The task – Check each line of the material below, and copy it if it holds the string "bool".

Material for the task –
|---|
(** * Explora.AI chat threading: the message store and the reply grouping

    A shallow embedding of the conversation threading code of the chat
    interface:

    - [src/app/api/chat/route.ts]: the [ChatMessage] interface;
    - [src/components/chat/MessagesList.tsx]: the [ThreadedMessage]
      interface and the [messageGroups] reduction that organises the
      messages into a main message followed by its threaded replies;
    - [src/components/chat/ChatContainer] (the component owning the
      [messages], [isLoading] and [replyingTo] state hooks):
      [handleSendMessage], [handleReply], [handleCancelReply];
    - [src/components/chat/MessageBubble.tsx] and
      [src/components/chat/MessageInput.tsx]: what is rendered and
      [handleSubmit];
    - [src/app/api/chat/route.ts] and [src/lib/utils/api-response.ts]: the
      chat endpoint and its standardized responses;
    - the middleware in front of the pages and API routes;
    - [src/utils/formatDate.ts]: the relative date format.

    JavaScript strings are [string]; an optional property
    ([parentId?: string]) and a nullable state ([string | null]) are
    [option string]; arrays are lists.  The reduction mutates the group
    objects it has itself created during the same call
    ([parentGroup.replies.push]); each of them is referenced only from its
    slot of the accumulator array, so the mutation is an update of the
    accumulator at the index [find] returned. *)

From stdpp Require Import base list strings pretty numbers.

Local Open Scope string_scope.
Local Open Scope list_scope.

(** ** Data model *)

(** [role: 'user' | 'assistant' | 'system'] *)
Inductive MessageRole := user | assistant | system.

Global Instance MessageRole_eq_dec : EqDecision MessageRole.
Proof. solve_decision. Defined.

(** [ThreadedMessage extends ChatMessage]: the fields of [ChatMessage]
    ([id], [role], [content], [timestamp]) and the optional [parentId] and
    [threadIds].  The fields carry the prefix [msg_] ([id] is the identity
    function of the library). *)
Record ThreadedMessage := mkMessage {
  msg_id : string;
  msg_role : MessageRole;
  msg_content : string;
  msg_timestamp : N;
  msg_parentId : option string;
  msg_threadIds : option (list string)
}.

Global Instance ThreadedMessage_eq_dec : EqDecision ThreadedMessage.
Proof. solve_decision. Defined.

(** The element type of the accumulator of the reduction,
    [{ id: string; message: ThreadedMessage; replies: ThreadedMessage[] }]. *)
Record MessageGroup := mkGroup {
  grp_id : string;
  grp_message : ThreadedMessage;
  grp_replies : list ThreadedMessage
}.

Global Instance MessageGroup_eq_dec : EqDecision MessageGroup.
Proof. solve_decision. Defined.

(** ** JavaScript truthiness of an optional string

    [if (message.parentId)] and [if (replyingTo)] test truthiness:
    [undefined], [null] and the empty string are falsy, every other string
    is truthy. *)
Definition truthy (s : option string) : bool :=
  match s with
  | None => false
  | Some EmptyString => false
  | Some (String _ _) => true
  end.

(** ** The grouping reduction of [MessagesList] *)

(** [{ id: message.id, message, replies: [] }] *)
Definition new_group (message : ThreadedMessage) : MessageGroup :=
  {| grp_id := msg_id message; grp_message := message; grp_replies := [] |}.

(** [parentGroup.replies.push(message)] *)
Definition push_reply (message : ThreadedMessage) (parentGroup : MessageGroup)
  : MessageGroup :=
  {| grp_id := grp_id parentGroup;
     grp_message := grp_message parentGroup;
     grp_replies := grp_replies parentGroup ++ [message] |}.

(** [group => group.id === message.parentId] *)
Definition is_parent_of (message : ThreadedMessage) (group : MessageGroup) : Prop :=
  Some (grp_id group) = msg_parentId message.

Global Instance is_parent_of_dec message group :
  Decision (is_parent_of message group).
Proof. unfold is_parent_of. apply _. Defined.

(** The callback of [messages.reduce]: one message folded into the groups
    produced so far. *)
Definition group_step (groups : list MessageGroup) (message : ThreadedMessage)
  : list MessageGroup :=
  if truthy (msg_parentId message) then
    match list_find (is_parent_of message) groups with
    | Some (i, _) => alter (push_reply message) i groups
    | None => groups ++ [new_group message]
    end
  else groups ++ [new_group message].

(** [messages.reduce(callback, [])] *)
Definition messageGroups (messages : list ThreadedMessage) : list MessageGroup :=
  foldl group_step [] messages.

(** What is rendered: each group's main message followed by its replies. *)
Definition group_members (group : MessageGroup) : list ThreadedMessage :=
  grp_message group :: grp_replies group.

Definition rendered (groups : list MessageGroup) : list ThreadedMessage :=
  concat (group_members <$> groups).

(** ** The state of [ChatContainer]

    Three state hooks, [messages], [isLoading] and [replyingTo]; the
    handlers are computations over them. *)
Record ChatState := mkChat {
  messages : list ThreadedMessage;
  isLoading : bool;
  replyingTo : option string
}.

(** [useState([])], [useState(false)], [useState(null)] *)
Definition initial_state : ChatState :=
  {| messages := []; isLoading := false; replyingTo := None |}.

Definition Hook (A : Type) : Type := ChatState → A * ChatState.

Global Instance Hook_ret : MRet Hook := λ A a st, (a, st).

Global Instance Hook_bind : MBind Hook :=
  λ A B k c st, let (a, st') := c st in k a st'.

Definition run {A} (c : Hook A) (st : ChatState) : A * ChatState := c st.

(** [setMessages(prev => f(prev))] *)
Definition setMessages (f : list ThreadedMessage → list ThreadedMessage)
  : Hook unit :=
  λ st, (tt, {| messages := f (messages st);
                isLoading := isLoading st;
                replyingTo := replyingTo st |}).

Definition setIsLoading (b : bool) : Hook unit :=
  λ st, (tt, {| messages := messages st;
                isLoading := b;
                replyingTo := replyingTo st |}).

Definition setReplyingTo (r : option string) : Hook unit :=
  λ st, (tt, {| messages := messages st;
                isLoading := isLoading st;
                replyingTo := r |}).

Definition getReplyingTo : Hook (option string) := λ st, (replyingTo st, st).

(** [setMessages(prev => [...prev, message])], the only way the handlers
    change the message list (three call sites in [handleSendMessage]). *)
Definition append (message : ThreadedMessage) : Hook unit :=
  setMessages (λ prev, prev ++ [message]).

(** The render of [MessagesList] over the current [messages]. *)
Definition group : Hook (list MessageGroup) :=
  λ st, (messageGroups (messages st), st).

(** [Date.now().toString()] for a clock reading [now] in milliseconds. *)
Definition Date_toString (now : N) : string := pretty now.

(** The synchronous first part of [handleSendMessage(content)]: the user
    message is built from two clock readings, takes [replyingTo] as its
    [parentId] when that is truthy (and resets it), is appended, and the
    loading flag is raised.  The message is returned for the continuation. *)
Definition handleSendMessage_begin (now_id now_ts : N) (content : string)
  : Hook ThreadedMessage :=
  r ← getReplyingTo;
  let userMessage :=
    {| msg_id := Date_toString now_id; msg_role := user;
       msg_content := content; msg_timestamp := now_ts;
       msg_parentId := if truthy r then r else None;
       msg_threadIds := None |} in
  (if truthy r then setReplyingTo None else mret tt);;
  append userMessage;;
  setIsLoading true;;
  mret userMessage.

(** The continuation once the request has settled.  [Some message] is the
    [data.data.message] of a successful response: the assistant's message is
    appended with the user message's [parentId].  [None] is a failed request:
    the apology is appended in the same thread, with an id read from the
    clock.  In both cases the loading flag is lowered. *)
Definition handleSendMessage_settle (userMessage : ThreadedMessage)
    (response : option ThreadedMessage) (now_id now_ts : N) : Hook unit :=
  match response with
  | Some message =>
      append {| msg_id := msg_id message; msg_role := msg_role message;
                msg_content := msg_content message;
                msg_timestamp := msg_timestamp message;
                msg_parentId := msg_parentId userMessage;
                msg_threadIds := msg_threadIds message |}
  | None =>
      append {| msg_id := Date_toString now_id; msg_role := assistant;
                msg_content :=
                  "Sorry, I encountered an error processing your request. Please try again.";
                msg_timestamp := now_ts;
                msg_parentId := msg_parentId userMessage;
                msg_threadIds := None |}
  end;;
  setIsLoading false.

(** [handleReply(messageId)] and [handleCancelReply()] *)
Definition handleReply (messageId : string) : Hook unit :=
  setReplyingTo (Some messageId).

Definition handleCancelReply : Hook unit := setReplyingTo None.

(** ** Sample messages

    [sample i p] is a user message with id [i] and [parentId] [p]; the
    example scenario of the specification is [scenario]. *)
Definition sample (i : string) (p : option string) : ThreadedMessage :=
  {| msg_id := i; msg_role := user; msg_content := "tell me more";
     msg_timestamp := 0; msg_parentId := p; msg_threadIds := None |}.

Definition scenario : list ThreadedMessage :=
  [ {| msg_id := "1"; msg_role := user; msg_content := "What is inflation?";
       msg_timestamp := 1; msg_parentId := None; msg_threadIds := None |};
    {| msg_id := "2"; msg_role := assistant; msg_content := "...";
       msg_timestamp := 2; msg_parentId := None; msg_threadIds := None |};
    {| msg_id := "3"; msg_role := user; msg_content := "tell me more";
       msg_timestamp := 3; msg_parentId := Some "1"; msg_threadIds := None |} ].

(** ** Statements about the groups of a message list *)

(** [m] has a [parentId], and no group produced from the messages [pre]
    before it has that id. *)
Definition unresolved (pre : list ThreadedMessage) (m : ThreadedMessage) : Prop :=
  is_Some (msg_parentId m)
  ∧ Forall (λ g, msg_parentId m ≠ Some (grp_id g)) (messageGroups pre).

(** The group started by [r] (after the messages [pre]) ends up holding every
    message of [post] whose [parentId] is the id of [r]. *)
Definition collects_later_replies (pre : list ThreadedMessage)
    (r : ThreadedMessage) (post : list ThreadedMessage) : Prop :=
  ∀ m, m ∈ post → msg_parentId m = Some (msg_id r) →
    ∃ g, messageGroups (pre ++ r :: post) !! length (messageGroups pre) = Some g
         ∧ grp_message g = r ∧ m ∈ grp_replies g.

(** Two main messages [a1] and [a2] of the list [l0 ++ a1 :: l1 ++ a2 :: l2]
    each have a group of their own, and the messages after [a1] whose
    [parentId] is the id of [a1] are replies of the group of [a1] and not of
    the group of [a2]. *)
Definition first_match_resolution (l0 : list ThreadedMessage)
    (a1 : ThreadedMessage) (l1 : list ThreadedMessage) (a2 : ThreadedMessage)
    (l2 : list ThreadedMessage) : Prop :=
  let gs := messageGroups (l0 ++ a1 :: l1 ++ a2 :: l2) in
  let k1 := length (messageGroups l0) in
  let k2 := length (messageGroups (l0 ++ a1 :: l1)) in
  ∃ rs1 rs2,
    k1 < k2
    ∧ gs !! k1 = Some {| grp_id := msg_id a1; grp_message := a1;
                         grp_replies := rs1 |}
    ∧ gs !! k2 = Some {| grp_id := msg_id a2; grp_message := a2;
                         grp_replies := rs2 |}
    ∧ ∀ m, m ∈ l1 ++ a2 :: l2 → msg_parentId m = Some (msg_id a1) →
        m ∈ rs1 ∧ m ∉ rs2.

(** [a1] and [a2] are main messages (no [parentId]) with the same id, and
    [a1] is the earliest main message of the list with that id: none of the
    messages [l0] before it is one. *)
Definition shares_main_id (l0 : list ThreadedMessage)
    (a1 a2 : ThreadedMessage) : Prop :=
  msg_parentId a1 = None ∧ msg_parentId a2 = None
  ∧ msg_id a2 = msg_id a1
  ∧ Forall (λ a, msg_parentId a = None → msg_id a ≠ msg_id a1) l0.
|---|
Your response –
Definition truthy (s : option string) : bool :=
  isLoading : bool;
Definition setIsLoading (b : bool) : Hook unit :=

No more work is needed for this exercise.